How to complete this task — For the data below, give again exactly the lines from the one containing "nszero_ok : forall" through the one containing "(** What a C", both ends included, and no others.

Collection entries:
= = =

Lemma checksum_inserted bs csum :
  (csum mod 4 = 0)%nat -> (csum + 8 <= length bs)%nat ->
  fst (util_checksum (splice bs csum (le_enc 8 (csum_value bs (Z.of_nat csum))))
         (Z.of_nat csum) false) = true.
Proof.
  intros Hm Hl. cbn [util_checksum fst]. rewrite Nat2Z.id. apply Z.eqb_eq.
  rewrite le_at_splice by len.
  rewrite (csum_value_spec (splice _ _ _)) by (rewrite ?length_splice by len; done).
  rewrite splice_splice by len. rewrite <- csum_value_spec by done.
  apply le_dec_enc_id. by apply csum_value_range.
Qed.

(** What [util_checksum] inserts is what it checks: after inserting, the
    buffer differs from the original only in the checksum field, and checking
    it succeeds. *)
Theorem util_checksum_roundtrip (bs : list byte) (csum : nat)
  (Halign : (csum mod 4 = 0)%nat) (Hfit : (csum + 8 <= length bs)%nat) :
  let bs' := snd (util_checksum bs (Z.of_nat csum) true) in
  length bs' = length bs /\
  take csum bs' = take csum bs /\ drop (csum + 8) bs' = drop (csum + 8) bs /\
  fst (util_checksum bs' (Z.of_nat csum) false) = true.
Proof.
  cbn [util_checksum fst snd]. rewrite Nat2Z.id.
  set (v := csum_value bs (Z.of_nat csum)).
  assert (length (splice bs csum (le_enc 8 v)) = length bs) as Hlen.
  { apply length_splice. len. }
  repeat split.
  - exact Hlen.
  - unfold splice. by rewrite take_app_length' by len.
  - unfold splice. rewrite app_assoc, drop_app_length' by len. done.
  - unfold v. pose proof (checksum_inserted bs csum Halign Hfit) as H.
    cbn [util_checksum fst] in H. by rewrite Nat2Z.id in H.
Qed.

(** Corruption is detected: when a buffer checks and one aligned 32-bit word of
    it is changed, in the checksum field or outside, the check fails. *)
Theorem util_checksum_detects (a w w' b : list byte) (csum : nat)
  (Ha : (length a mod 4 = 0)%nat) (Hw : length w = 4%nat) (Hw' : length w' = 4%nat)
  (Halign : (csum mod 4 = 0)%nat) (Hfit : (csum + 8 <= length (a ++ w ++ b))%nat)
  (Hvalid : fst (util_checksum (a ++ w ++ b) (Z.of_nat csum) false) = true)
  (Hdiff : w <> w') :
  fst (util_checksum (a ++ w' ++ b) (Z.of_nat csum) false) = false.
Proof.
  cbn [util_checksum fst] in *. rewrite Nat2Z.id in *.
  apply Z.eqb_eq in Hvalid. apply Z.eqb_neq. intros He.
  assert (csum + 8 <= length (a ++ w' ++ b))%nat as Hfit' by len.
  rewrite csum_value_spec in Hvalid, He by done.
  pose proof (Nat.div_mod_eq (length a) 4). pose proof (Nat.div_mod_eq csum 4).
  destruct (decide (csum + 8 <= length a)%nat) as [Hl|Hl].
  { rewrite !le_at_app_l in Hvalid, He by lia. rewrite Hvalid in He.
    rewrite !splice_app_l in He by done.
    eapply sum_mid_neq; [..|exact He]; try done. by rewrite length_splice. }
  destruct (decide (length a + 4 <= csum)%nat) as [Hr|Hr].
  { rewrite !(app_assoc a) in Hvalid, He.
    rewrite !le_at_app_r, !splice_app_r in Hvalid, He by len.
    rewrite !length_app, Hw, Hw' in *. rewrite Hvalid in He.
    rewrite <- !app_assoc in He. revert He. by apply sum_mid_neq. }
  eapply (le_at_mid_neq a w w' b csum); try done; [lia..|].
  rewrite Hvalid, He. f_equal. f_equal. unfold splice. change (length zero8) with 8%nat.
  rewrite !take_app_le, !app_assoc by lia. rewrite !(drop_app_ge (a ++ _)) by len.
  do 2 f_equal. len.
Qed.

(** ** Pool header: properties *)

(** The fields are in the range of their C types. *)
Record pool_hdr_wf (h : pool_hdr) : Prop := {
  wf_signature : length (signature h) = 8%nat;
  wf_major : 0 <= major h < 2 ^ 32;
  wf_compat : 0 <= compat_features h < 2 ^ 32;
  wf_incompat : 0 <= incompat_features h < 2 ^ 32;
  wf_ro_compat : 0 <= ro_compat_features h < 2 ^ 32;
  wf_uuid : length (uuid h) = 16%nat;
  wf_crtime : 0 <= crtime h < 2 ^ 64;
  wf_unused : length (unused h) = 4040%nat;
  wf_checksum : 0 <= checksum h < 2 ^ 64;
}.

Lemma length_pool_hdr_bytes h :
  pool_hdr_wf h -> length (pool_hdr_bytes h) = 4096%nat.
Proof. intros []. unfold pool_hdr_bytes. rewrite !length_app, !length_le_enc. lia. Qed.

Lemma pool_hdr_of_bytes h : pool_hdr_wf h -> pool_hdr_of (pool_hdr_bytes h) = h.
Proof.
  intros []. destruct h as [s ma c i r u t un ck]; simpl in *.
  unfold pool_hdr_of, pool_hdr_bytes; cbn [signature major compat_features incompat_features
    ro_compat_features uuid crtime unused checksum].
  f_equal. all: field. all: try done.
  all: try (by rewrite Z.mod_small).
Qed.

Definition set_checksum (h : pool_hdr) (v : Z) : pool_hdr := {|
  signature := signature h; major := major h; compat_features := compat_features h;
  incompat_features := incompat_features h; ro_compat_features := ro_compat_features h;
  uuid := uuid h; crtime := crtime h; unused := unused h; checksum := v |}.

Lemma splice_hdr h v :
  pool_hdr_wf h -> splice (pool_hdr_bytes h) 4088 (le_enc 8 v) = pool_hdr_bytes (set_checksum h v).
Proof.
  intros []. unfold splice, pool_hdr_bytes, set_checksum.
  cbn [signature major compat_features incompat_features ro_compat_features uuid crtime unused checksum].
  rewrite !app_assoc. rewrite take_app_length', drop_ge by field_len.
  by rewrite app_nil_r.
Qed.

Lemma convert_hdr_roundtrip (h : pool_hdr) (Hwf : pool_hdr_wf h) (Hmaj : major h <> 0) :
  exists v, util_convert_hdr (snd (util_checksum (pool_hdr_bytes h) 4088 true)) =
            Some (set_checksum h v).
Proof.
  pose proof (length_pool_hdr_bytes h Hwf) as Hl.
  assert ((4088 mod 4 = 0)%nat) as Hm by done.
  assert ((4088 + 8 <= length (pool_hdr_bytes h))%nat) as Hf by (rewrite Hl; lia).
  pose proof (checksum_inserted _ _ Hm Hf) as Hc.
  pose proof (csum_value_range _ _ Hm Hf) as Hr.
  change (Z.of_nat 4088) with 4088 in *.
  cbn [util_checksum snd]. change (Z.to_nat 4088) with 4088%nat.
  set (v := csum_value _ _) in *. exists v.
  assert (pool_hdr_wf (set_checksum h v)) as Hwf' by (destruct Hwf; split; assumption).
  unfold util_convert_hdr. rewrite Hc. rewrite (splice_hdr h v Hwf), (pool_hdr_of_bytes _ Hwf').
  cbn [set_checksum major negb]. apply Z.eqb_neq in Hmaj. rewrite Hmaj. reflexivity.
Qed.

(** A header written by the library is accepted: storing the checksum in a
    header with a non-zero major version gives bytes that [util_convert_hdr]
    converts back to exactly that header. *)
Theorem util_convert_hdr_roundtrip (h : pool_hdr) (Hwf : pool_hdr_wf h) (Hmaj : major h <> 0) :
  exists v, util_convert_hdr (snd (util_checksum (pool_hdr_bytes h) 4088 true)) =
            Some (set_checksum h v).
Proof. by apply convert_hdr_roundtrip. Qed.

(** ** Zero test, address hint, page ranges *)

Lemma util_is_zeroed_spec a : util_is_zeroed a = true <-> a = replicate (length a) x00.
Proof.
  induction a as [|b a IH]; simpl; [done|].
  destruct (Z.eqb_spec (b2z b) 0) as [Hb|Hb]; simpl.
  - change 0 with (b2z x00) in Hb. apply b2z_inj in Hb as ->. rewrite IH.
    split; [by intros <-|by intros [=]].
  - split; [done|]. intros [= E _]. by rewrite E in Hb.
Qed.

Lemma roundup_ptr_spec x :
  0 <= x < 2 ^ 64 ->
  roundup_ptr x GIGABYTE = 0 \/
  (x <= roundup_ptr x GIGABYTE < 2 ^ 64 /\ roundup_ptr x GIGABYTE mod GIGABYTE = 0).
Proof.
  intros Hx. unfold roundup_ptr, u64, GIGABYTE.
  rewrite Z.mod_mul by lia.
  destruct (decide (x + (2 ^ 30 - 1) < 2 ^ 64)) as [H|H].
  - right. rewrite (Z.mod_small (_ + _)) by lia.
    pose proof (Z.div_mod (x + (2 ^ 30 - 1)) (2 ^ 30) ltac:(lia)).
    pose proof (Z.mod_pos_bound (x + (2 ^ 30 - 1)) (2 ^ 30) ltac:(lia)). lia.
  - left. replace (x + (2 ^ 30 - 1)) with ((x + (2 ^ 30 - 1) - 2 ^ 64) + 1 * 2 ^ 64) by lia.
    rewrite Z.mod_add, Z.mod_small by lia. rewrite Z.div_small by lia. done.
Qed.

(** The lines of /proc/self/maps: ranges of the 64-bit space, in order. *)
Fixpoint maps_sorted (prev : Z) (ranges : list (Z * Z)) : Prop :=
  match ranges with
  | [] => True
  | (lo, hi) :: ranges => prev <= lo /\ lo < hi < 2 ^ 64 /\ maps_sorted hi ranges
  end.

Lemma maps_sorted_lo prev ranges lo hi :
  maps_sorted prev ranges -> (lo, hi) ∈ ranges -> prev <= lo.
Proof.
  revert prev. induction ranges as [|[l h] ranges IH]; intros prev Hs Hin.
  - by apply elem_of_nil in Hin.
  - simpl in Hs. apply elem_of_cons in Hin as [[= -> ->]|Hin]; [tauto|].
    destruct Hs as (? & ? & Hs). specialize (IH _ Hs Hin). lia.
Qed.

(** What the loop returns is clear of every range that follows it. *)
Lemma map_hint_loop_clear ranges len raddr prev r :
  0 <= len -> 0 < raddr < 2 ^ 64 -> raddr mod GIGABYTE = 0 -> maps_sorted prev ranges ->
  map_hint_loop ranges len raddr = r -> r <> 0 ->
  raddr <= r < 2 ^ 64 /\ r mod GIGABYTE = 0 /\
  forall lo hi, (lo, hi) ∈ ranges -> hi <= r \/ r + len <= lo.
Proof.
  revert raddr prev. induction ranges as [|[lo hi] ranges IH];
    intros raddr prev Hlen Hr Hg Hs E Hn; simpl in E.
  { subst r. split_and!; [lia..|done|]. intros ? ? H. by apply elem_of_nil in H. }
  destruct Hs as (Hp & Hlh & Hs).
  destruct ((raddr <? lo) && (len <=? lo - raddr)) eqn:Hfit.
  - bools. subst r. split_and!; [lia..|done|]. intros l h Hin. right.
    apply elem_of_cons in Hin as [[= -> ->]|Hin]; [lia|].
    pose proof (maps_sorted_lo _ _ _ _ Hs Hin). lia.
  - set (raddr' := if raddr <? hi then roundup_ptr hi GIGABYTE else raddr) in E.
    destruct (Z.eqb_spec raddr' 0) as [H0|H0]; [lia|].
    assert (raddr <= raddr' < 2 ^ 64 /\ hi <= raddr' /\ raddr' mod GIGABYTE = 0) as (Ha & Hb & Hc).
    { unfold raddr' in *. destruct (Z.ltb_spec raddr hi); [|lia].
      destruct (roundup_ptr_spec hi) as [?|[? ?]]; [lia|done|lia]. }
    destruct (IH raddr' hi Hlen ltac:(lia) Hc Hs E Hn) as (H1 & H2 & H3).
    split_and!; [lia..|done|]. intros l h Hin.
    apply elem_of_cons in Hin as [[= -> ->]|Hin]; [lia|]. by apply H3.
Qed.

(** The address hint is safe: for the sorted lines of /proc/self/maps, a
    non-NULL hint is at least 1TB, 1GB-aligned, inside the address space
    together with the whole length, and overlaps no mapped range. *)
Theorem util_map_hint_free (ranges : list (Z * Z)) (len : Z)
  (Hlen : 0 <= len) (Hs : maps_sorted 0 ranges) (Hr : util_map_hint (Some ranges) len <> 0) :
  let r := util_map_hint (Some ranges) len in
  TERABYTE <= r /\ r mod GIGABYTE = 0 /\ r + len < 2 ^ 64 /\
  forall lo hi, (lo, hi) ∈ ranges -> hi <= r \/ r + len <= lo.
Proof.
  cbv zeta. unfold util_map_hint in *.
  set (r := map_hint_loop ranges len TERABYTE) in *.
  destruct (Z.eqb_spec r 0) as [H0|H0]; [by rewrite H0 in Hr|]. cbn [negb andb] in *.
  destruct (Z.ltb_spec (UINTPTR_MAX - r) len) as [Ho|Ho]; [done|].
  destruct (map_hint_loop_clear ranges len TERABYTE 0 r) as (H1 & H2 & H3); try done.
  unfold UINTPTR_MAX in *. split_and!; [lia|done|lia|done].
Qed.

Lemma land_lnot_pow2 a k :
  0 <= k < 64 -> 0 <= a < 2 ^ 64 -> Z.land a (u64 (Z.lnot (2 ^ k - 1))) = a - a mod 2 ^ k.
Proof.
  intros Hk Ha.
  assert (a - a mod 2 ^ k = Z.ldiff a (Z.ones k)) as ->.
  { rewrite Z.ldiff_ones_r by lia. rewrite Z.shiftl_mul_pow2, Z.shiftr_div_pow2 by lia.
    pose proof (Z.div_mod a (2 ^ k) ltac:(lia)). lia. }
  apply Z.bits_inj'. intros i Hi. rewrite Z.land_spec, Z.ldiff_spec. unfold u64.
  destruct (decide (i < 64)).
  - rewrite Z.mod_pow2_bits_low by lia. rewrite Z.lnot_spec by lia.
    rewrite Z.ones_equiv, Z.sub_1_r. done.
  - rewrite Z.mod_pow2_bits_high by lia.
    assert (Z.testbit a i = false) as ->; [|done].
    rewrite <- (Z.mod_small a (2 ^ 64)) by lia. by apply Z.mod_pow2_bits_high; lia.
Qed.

= = =

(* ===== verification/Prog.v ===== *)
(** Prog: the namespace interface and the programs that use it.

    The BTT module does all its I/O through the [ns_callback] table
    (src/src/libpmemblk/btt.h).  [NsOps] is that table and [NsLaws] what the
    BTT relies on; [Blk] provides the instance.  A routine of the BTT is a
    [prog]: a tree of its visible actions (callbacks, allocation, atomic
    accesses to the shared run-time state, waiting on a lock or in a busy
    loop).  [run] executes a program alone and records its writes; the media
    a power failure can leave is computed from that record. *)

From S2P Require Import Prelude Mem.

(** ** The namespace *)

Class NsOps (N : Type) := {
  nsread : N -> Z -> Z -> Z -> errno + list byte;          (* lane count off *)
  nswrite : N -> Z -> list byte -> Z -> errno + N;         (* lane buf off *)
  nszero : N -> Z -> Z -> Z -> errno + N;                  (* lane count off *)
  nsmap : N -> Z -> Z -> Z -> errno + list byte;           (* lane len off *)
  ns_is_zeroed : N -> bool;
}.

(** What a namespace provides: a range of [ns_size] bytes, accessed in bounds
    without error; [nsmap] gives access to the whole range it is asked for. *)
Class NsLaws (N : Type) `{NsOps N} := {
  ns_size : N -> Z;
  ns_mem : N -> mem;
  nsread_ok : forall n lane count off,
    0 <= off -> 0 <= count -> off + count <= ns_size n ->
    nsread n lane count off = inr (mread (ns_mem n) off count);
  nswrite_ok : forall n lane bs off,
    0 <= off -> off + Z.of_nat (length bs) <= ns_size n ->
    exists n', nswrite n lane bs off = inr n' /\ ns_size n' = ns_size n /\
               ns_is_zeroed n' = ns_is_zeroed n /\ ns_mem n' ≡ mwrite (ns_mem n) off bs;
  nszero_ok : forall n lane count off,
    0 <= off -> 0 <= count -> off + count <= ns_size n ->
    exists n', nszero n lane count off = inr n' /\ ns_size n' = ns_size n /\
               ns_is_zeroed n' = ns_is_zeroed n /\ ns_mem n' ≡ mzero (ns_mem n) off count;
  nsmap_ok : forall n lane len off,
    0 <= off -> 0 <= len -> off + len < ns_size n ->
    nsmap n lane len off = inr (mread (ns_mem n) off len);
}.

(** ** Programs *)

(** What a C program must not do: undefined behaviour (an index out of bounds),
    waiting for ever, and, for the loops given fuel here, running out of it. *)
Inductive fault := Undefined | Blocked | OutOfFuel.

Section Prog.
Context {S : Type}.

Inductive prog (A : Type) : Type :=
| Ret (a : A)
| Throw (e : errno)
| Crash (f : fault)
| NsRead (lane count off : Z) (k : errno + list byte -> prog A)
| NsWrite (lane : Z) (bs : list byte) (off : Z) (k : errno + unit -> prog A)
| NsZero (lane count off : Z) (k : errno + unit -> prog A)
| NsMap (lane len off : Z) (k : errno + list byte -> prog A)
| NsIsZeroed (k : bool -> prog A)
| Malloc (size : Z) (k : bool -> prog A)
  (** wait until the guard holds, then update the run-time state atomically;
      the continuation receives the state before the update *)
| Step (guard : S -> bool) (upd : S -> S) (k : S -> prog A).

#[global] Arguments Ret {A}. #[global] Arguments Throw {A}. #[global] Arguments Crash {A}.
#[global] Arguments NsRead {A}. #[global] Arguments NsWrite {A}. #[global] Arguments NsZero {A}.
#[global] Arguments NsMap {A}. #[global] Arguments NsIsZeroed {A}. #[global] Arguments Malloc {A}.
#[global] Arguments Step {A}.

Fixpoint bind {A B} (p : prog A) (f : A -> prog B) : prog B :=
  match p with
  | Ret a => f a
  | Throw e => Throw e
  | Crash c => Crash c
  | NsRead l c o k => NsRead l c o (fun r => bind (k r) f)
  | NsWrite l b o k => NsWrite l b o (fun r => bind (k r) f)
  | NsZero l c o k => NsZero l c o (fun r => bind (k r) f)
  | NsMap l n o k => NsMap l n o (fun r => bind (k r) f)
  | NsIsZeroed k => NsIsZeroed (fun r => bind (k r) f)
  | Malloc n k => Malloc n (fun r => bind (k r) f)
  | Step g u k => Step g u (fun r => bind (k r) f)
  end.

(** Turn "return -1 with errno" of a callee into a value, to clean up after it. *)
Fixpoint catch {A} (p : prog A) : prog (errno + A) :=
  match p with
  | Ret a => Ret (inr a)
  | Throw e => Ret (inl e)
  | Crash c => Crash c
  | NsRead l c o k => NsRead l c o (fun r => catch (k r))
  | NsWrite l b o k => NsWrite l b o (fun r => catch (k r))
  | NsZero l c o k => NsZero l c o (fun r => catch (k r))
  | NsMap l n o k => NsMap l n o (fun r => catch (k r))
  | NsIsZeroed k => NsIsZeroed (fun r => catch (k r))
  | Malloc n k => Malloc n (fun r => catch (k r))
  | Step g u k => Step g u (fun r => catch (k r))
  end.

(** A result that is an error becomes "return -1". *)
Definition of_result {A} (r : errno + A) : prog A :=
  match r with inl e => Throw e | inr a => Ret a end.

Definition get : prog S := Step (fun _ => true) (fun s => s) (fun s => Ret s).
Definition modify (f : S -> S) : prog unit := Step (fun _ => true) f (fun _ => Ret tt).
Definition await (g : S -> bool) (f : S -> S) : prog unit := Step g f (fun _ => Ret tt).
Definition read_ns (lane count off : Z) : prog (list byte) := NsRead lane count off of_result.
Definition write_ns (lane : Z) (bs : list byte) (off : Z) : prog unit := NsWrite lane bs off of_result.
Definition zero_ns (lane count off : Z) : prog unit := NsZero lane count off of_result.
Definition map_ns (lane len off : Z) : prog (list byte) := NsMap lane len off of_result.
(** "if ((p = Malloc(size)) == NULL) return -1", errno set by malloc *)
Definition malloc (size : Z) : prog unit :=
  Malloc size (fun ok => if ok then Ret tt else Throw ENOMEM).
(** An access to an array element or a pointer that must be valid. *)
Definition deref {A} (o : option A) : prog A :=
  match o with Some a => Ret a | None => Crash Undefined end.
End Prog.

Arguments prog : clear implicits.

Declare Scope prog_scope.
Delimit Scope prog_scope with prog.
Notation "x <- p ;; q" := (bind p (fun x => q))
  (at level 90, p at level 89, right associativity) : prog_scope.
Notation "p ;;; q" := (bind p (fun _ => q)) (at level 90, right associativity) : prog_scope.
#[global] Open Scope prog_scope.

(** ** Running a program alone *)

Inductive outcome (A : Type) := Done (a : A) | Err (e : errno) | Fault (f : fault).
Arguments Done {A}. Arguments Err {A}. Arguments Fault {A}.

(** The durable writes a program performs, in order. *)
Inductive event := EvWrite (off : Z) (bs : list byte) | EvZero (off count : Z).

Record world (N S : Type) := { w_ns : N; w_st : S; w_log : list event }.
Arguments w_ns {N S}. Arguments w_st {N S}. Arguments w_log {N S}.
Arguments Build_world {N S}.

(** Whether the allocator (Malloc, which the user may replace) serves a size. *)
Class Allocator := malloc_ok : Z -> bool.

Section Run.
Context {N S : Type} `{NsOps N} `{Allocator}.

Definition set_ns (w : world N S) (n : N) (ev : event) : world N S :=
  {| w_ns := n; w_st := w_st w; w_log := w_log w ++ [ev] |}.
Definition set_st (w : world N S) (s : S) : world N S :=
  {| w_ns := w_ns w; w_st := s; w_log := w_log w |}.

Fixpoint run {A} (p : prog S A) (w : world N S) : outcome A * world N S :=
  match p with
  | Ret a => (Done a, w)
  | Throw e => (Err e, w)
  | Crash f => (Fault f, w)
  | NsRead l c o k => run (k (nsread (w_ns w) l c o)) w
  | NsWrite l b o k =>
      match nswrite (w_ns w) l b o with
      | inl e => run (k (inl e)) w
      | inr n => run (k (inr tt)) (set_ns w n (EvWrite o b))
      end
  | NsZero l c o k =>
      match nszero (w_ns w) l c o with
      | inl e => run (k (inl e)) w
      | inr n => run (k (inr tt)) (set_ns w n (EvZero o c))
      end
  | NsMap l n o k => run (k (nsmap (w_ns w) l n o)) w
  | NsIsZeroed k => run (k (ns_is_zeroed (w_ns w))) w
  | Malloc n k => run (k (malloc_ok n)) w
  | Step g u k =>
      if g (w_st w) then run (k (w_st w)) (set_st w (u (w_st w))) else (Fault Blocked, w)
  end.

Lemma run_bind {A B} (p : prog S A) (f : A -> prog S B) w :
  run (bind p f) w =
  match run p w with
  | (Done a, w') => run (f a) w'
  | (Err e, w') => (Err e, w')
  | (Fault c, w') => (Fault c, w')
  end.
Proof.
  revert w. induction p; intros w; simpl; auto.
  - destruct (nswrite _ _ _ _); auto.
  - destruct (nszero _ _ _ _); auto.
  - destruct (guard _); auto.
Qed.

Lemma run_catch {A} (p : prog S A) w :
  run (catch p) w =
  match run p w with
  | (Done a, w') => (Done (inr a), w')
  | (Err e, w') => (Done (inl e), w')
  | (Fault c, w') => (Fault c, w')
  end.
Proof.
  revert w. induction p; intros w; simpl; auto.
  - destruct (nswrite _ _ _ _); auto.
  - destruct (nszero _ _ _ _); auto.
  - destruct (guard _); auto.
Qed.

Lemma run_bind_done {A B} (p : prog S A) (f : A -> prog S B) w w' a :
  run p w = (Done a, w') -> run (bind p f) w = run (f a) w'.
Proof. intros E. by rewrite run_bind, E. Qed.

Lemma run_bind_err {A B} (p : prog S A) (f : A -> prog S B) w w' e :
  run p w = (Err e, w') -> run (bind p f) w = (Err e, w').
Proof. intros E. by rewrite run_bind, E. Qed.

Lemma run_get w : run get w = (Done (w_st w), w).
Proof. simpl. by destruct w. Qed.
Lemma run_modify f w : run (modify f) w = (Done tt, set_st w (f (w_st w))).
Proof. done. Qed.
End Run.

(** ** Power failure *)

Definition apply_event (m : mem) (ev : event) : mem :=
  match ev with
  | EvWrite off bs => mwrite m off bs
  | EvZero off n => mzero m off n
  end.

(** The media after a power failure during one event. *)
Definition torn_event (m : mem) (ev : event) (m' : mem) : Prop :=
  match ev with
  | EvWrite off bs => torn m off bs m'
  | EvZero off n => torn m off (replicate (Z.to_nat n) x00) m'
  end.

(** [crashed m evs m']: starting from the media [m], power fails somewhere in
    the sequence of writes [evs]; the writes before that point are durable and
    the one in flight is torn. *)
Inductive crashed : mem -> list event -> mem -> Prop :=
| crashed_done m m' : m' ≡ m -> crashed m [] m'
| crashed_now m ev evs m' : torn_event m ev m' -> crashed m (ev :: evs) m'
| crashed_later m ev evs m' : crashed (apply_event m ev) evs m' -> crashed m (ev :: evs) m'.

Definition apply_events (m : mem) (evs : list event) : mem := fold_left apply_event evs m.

= = =

Reply to the task —
  nszero_ok : forall n lane count off,
    0 <= off -> 0 <= count -> off + count <= ns_size n ->
    exists n', nszero n lane count off = inr n' /\ ns_size n' = ns_size n /\
               ns_is_zeroed n' = ns_is_zeroed n /\ ns_mem n' ≡ mzero (ns_mem n) off count;
  nsmap_ok : forall n lane len off,
    0 <= off -> 0 <= len -> off + len < ns_size n ->
    nsmap n lane len off = inr (mread (ns_mem n) off len);
}.

(** ** Programs *)

(** What a C program must not do: undefined behaviour (an index out of bounds),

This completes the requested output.